LO SPOSO

E' risaputo che il giorno delle nozze la scena è tutta della sposa, ma è importante che anche il futuro marito sia impeccabile. Anche lui, infatti, deve fare attenzione e seguire alcune regole nella scelta del suo abito: ecco alcuni suggerimenti, dettaglio per dettaglio, per aiutarlo a non sbagliare.

Anche lo sposo ha diritto al suo momento di celebrità. L’abito da sposo dovrà essere impeccabile tanto quanto quello della sposa, per questo la scelta dell’abito da sposo, insieme all’attenzione per tutta l’immagine del giorno del matrimonio, sono fondamentali per sentirsi speciali e ricordare l’emozione di quel giorno ogni volta che si andrà a riguardare l’album delle fotografie.

Questa scelta può sembrare facile, ma non lo è; in un mercato pieno di marchi differenti, conosciuti o meno, la confusione può ingannare l’apparenza. Per questo, consigliamo di non basarsi strettamente sul prezzo, anche se si tratta di un abito semplice.

 

TIGHT

Indicato per le cerimonie celebrate nel mattino o nel primo pomeriggio, il tight è costituito da una giacca in fresco lana nelle nuances del nero/grigio con code larghe, fasciante sui fianchi e da indossare rigorosamente allacciata. I pantaloni sono in gessato grigio e nero. Con il tight è d'obbligo il doppio petto, sempre e rigorosamente in tinta unica, tono su tono o nelle tonalità più chiare per dar luce all'intero completo.
Fondamentale sarà la scelta della camicia, ovviamente bianca (o avorio), con polsini da gemelli e colletto rigido.

→ La cravatta : sarà grigia ad Ascot (o plastron) fermata dal classico spillo con la perla.

→ Le calze: saranno nere o antracite, in cotone, filo di scozia o seta e al ginocchio, con scarpe stringate in pelle nera.

Con il tight è consigliabile portare all'occhiello una gardenia o un garofano bianco, in simboli di fedeltà, ma nulla esclude la possibilità di usare una bottonier ispirata al bouquet della sposa. Esiste anche un'opzione meno “formale” al tight, ovvero il mezzo tight con un taglio identico, ma a mezza coda. In questo caso si possono evitare i guanti ed il cilindro. Il galateo suggerisce allo sposo di indossare il tight così come ai padri, ai testimoni e ai fratelli degli sposi.

FRAC
Per quanto concerne la cerimonia pomeridiana o serale, l'abito ideale sarà il Frac (o marsina), caratterizzato dalle code a rondine.
Il frac deriva da un modello settecentesco e prevede: giacca blu scuro o nera, con coda, pantaloni con banda di raso, panciotto bianco in piquet, camicia con sparato inamidato e colletto diplomatico, il farfallino o papillon, anch'esso in piquet bianco (se nero si darebbe vita al famosissimo smoking).

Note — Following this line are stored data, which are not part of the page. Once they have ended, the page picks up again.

(** * 42-coin: kernel records, wallet RPC bookkeeping and the STUN probe walk

    A shallow embedding of the parts of [kernelrecord.cpp], [rpcwallet.cpp]
    and [stun.cpp] that the specification makes claims about.  Machine
    integers of the C++ code are [Z] with the wrap-around written out,
    exceptions are a sum type, and the threads of the wallet relocker are a
    step function over an explicit system state.

    The first part of the file holds the definitions, module by module; the
    second part holds the theorems. *)

From Stdlib Require Import ZArith Lia Bool List Sorted.
From Stdlib.Strings Require Byte.
From stdpp Require Import base list strings gmap.
Import ListNotations.

Local Open Scope Z_scope.
Local Set Warnings "-register-all".

(** * Part I: the program *)

(** ** Fixed-width integers *)

Module Int.

(** [int64_t]: two's complement wrap-around. *)
Definition wrap64 (z : Z) : Z := (z + 2 ^ 63) mod 2 ^ 64 - 2 ^ 63.

(** [uint64_t]. *)
Definition wrapu64 (z : Z) : Z := z mod 2 ^ 64.

(** [int] (32 bits). *)
Definition wrap32 (z : Z) : Z := (z + 2 ^ 31) mod 2 ^ 32 - 2 ^ 31.

(** [uint16_t]. *)
Definition wrapu16 (z : Z) : Z := z mod 2 ^ 16.

Definition in_int64 (z : Z) : Prop := - 2 ^ 63 <= z < 2 ^ 63.

Definition in_int32 (z : Z) : Prop := - 2 ^ 31 <= z < 2 ^ 31.

Definition in_uint64 (z : Z) : Prop := 0 <= z < 2 ^ 64.

End Int.

(** ** JSON values and RPC errors ([json_spirit], [bitcoinrpc.h]) *)

Module Rpc.

(** The error codes [rpcwallet.cpp] throws.  Their numeric values live in
    [bitcoinrpc.h]; the code at hand only names them, except for the literal
    [-101]. *)
Inductive RPCErrorCode :=
| RPC_INVALID_PARAMETER
| RPC_INVALID_ADDRESS_OR_KEY
| RPC_DATABASE_ERROR
| RPC_WALLET_ERROR
| RPC_WALLET_INSUFFICIENT_FUNDS
| RPC_WALLET_INVALID_ACCOUNT_NAME
| RPC_WALLET_UNLOCK_NEEDED
| RPC_WALLET_PASSPHRASE_INCORRECT
| RPC_WALLET_WRONG_ENC_STATE
| RPC_WALLET_ALREADY_UNLOCKED
| RPC_LITERAL (code : Z).

(** What an RPC handler can throw: [JSONRPCError(code, message)] or a
    [std::runtime_error] (the usage text, or a json_spirit type error). *)
Inductive Exception :=
| JSONRPCError (code : RPCErrorCode) (message : string)
| runtime_error (what : string).

Definition Result (A : Type) : Type := (Exception + A)%type.

Definition throw {A : Type} (e : Exception) : Result A := inl e.

Definition ok {A : Type} (a : A) : Result A := inr a.

Definition bind {A B : Type} (c : Result A) (k : A -> Result B) : Result B :=
  match c with
  | inl e => inl e
  | inr a => k a
  end.

Definition is_thrown {A : Type} (c : Result A) : Prop :=
  exists e, c = inl e.

(** [json_spirit::Value]. *)
Inductive Value :=
| null_type
| str_type (s : string)
| int_type (z : Z)
| bool_type (b : bool)
| obj_type (members : list (string * Value))
| array_type (elements : list Value).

Gli accessori consigliati per il frac sono:

→ gemelli di madreperla bianca o dorati;

→ scarpe in vernice nera (ideali le celebri “pump” con fiocco) e calze nere al ginocchio;

→ cappello a cilindro, guanti bianchi e bastone da passeggio, magari con un pomello prezioso;

→ fazzoletto da taschino (o pochette) possibilmente bianco e di seta, preferibilmente piegato a sbuffo o a tre punte.

→ sciarpa bianca, anch'essa in seta o, nei mesi più freddi, di cashmere o lana pettinata.

TIGHT
Un abito classico ma con giacca rigorosamente monopetto, senza spacchi e con tasche a filetto ed in tessuto pettinato. I colori consigliati sono il sempre elegantissimo blu, il classico nero o l'intramontabile grigio.

Il pantalone sarà senza rivolto, mentre la camicia avrà colletto morbido e sarà possibile abbinare una cravatta con un'impercettibile fantasia, con pochette nel taschino della giacca in lino bianco (sconsigliatissimo il coordinato tra pochette e cravatta!).

Gli accessori saranno da scegliere fra quelli consigliati per il tight.